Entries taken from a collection
###

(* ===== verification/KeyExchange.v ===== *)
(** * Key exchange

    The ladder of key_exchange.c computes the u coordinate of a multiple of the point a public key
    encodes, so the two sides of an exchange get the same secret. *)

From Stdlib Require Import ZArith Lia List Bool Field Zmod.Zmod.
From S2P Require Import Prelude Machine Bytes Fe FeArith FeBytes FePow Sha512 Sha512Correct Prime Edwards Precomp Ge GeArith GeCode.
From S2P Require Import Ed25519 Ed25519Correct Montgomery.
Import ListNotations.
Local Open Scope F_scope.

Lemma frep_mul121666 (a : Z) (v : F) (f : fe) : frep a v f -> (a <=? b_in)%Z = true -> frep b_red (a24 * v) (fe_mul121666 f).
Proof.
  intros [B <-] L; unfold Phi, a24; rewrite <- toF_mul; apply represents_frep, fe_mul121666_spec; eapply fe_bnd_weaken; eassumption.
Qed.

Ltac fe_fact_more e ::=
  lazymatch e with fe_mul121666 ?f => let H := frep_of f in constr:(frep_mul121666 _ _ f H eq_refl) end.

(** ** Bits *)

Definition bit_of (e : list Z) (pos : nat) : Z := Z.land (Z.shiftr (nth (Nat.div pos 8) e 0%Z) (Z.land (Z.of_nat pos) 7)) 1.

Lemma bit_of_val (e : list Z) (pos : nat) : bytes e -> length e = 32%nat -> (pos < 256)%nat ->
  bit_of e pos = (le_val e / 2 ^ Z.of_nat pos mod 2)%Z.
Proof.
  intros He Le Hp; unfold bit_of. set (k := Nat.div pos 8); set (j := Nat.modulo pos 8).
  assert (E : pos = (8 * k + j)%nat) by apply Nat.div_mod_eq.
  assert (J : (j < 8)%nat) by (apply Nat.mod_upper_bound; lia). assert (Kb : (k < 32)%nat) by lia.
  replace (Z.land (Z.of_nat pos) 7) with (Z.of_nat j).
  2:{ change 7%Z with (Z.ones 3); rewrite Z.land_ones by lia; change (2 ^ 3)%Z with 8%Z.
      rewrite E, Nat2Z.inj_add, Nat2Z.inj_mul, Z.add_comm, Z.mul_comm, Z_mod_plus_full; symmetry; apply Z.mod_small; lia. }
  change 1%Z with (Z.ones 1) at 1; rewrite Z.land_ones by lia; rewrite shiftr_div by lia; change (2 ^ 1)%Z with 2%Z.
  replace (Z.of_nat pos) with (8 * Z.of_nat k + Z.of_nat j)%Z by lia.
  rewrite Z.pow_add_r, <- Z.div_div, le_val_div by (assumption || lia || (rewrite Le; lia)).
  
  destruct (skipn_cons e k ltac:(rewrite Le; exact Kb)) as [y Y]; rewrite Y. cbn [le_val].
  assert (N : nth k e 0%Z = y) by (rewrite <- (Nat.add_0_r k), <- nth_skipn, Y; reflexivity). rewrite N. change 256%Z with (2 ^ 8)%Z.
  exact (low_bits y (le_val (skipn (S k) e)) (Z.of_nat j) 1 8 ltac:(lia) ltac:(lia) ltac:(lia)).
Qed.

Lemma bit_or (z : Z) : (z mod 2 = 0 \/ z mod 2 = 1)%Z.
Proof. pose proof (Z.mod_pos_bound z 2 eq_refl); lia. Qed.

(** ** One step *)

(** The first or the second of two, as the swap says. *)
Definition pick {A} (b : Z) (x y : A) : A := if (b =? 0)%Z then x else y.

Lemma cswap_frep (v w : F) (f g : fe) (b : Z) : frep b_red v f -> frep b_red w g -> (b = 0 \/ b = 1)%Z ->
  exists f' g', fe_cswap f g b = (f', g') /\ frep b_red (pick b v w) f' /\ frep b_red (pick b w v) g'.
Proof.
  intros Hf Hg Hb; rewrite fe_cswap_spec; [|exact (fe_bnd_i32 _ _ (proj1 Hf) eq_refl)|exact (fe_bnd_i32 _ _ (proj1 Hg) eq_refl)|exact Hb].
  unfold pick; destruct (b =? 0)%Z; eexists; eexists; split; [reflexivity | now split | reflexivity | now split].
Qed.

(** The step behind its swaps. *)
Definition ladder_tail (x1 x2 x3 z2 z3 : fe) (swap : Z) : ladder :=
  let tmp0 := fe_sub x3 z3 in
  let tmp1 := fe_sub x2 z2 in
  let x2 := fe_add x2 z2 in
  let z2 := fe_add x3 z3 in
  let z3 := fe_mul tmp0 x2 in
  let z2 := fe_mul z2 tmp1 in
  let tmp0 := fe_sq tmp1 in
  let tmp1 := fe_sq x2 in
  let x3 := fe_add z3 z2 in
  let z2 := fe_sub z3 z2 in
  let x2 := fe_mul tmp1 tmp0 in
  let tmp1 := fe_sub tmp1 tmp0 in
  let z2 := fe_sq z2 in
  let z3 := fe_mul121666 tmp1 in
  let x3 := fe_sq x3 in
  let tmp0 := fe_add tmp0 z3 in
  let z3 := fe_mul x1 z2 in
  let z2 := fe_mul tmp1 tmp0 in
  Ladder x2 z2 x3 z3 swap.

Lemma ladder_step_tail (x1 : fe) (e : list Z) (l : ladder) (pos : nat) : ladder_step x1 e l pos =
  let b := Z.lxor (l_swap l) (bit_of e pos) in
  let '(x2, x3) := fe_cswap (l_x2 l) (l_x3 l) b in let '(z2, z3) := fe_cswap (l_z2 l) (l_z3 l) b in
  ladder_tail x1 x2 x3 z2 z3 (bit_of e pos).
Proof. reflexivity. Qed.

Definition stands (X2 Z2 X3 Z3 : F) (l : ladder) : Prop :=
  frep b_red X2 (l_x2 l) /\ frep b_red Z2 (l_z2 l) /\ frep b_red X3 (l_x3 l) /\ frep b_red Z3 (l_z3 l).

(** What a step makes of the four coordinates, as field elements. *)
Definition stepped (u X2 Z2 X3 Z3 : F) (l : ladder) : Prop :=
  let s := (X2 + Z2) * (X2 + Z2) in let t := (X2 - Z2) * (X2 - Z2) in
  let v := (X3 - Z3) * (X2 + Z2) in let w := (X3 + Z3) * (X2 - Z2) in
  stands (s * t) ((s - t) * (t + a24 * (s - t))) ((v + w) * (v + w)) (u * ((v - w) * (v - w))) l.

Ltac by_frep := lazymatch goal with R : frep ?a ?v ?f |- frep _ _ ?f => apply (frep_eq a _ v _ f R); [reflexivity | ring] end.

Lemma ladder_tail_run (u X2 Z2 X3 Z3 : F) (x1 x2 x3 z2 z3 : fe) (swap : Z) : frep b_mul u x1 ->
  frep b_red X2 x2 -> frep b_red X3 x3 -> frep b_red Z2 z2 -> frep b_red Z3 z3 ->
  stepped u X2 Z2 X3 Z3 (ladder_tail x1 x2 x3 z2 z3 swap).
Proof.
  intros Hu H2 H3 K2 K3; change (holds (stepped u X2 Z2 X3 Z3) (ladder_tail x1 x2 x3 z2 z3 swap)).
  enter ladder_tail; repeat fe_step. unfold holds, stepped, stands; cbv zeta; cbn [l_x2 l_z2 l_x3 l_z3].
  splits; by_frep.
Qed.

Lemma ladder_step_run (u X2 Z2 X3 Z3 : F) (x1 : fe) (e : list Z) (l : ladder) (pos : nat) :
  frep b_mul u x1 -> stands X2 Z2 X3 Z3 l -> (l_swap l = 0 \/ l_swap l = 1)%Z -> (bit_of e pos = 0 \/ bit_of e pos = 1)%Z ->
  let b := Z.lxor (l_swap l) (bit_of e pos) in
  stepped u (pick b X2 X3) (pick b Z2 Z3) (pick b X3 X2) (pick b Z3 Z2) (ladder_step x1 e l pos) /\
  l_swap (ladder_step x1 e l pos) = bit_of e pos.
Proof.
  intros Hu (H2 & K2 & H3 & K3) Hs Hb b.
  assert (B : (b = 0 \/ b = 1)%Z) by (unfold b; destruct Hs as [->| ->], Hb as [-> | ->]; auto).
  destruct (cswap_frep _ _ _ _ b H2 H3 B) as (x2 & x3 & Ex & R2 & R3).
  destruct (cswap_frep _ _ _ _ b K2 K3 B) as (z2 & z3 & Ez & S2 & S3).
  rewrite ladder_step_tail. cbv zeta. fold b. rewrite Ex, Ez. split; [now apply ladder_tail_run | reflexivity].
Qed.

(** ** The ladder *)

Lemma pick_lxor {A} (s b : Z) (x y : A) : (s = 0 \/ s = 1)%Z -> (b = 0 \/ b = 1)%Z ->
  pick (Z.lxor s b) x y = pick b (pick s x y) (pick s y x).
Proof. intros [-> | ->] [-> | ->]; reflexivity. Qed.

###

What is being asked
If a line comes after the one that contains "replace (Z.land (Z.of_nat", leave it out; return every line of the entries up to that point exactly, starting with the first, with that line included.

Output of the exercise
(* ===== verification/KeyExchange.v ===== *)
(** * Key exchange

    The ladder of key_exchange.c computes the u coordinate of a multiple of the point a public key
    encodes, so the two sides of an exchange get the same secret. *)

From Stdlib Require Import ZArith Lia List Bool Field Zmod.Zmod.
From S2P Require Import Prelude Machine Bytes Fe FeArith FeBytes FePow Sha512 Sha512Correct Prime Edwards Precomp Ge GeArith GeCode.
From S2P Require Import Ed25519 Ed25519Correct Montgomery.
Import ListNotations.
Local Open Scope F_scope.

Lemma frep_mul121666 (a : Z) (v : F) (f : fe) : frep a v f -> (a <=? b_in)%Z = true -> frep b_red (a24 * v) (fe_mul121666 f).
Proof.
  intros [B <-] L; unfold Phi, a24; rewrite <- toF_mul; apply represents_frep, fe_mul121666_spec; eapply fe_bnd_weaken; eassumption.
Qed.

Ltac fe_fact_more e ::=
  lazymatch e with fe_mul121666 ?f => let H := frep_of f in constr:(frep_mul121666 _ _ f H eq_refl) end.

(** ** Bits *)

Definition bit_of (e : list Z) (pos : nat) : Z := Z.land (Z.shiftr (nth (Nat.div pos 8) e 0%Z) (Z.land (Z.of_nat pos) 7)) 1.

Lemma bit_of_val (e : list Z) (pos : nat) : bytes e -> length e = 32%nat -> (pos < 256)%nat ->
  bit_of e pos = (le_val e / 2 ^ Z.of_nat pos mod 2)%Z.
Proof.
  intros He Le Hp; unfold bit_of. set (k := Nat.div pos 8); set (j := Nat.modulo pos 8).
  assert (E : pos = (8 * k + j)%nat) by apply Nat.div_mod_eq.
  assert (J : (j < 8)%nat) by (apply Nat.mod_upper_bound; lia). assert (Kb : (k < 32)%nat) by lia.
  replace (Z.land (Z.of_nat pos) 7) with (Z.of_nat j).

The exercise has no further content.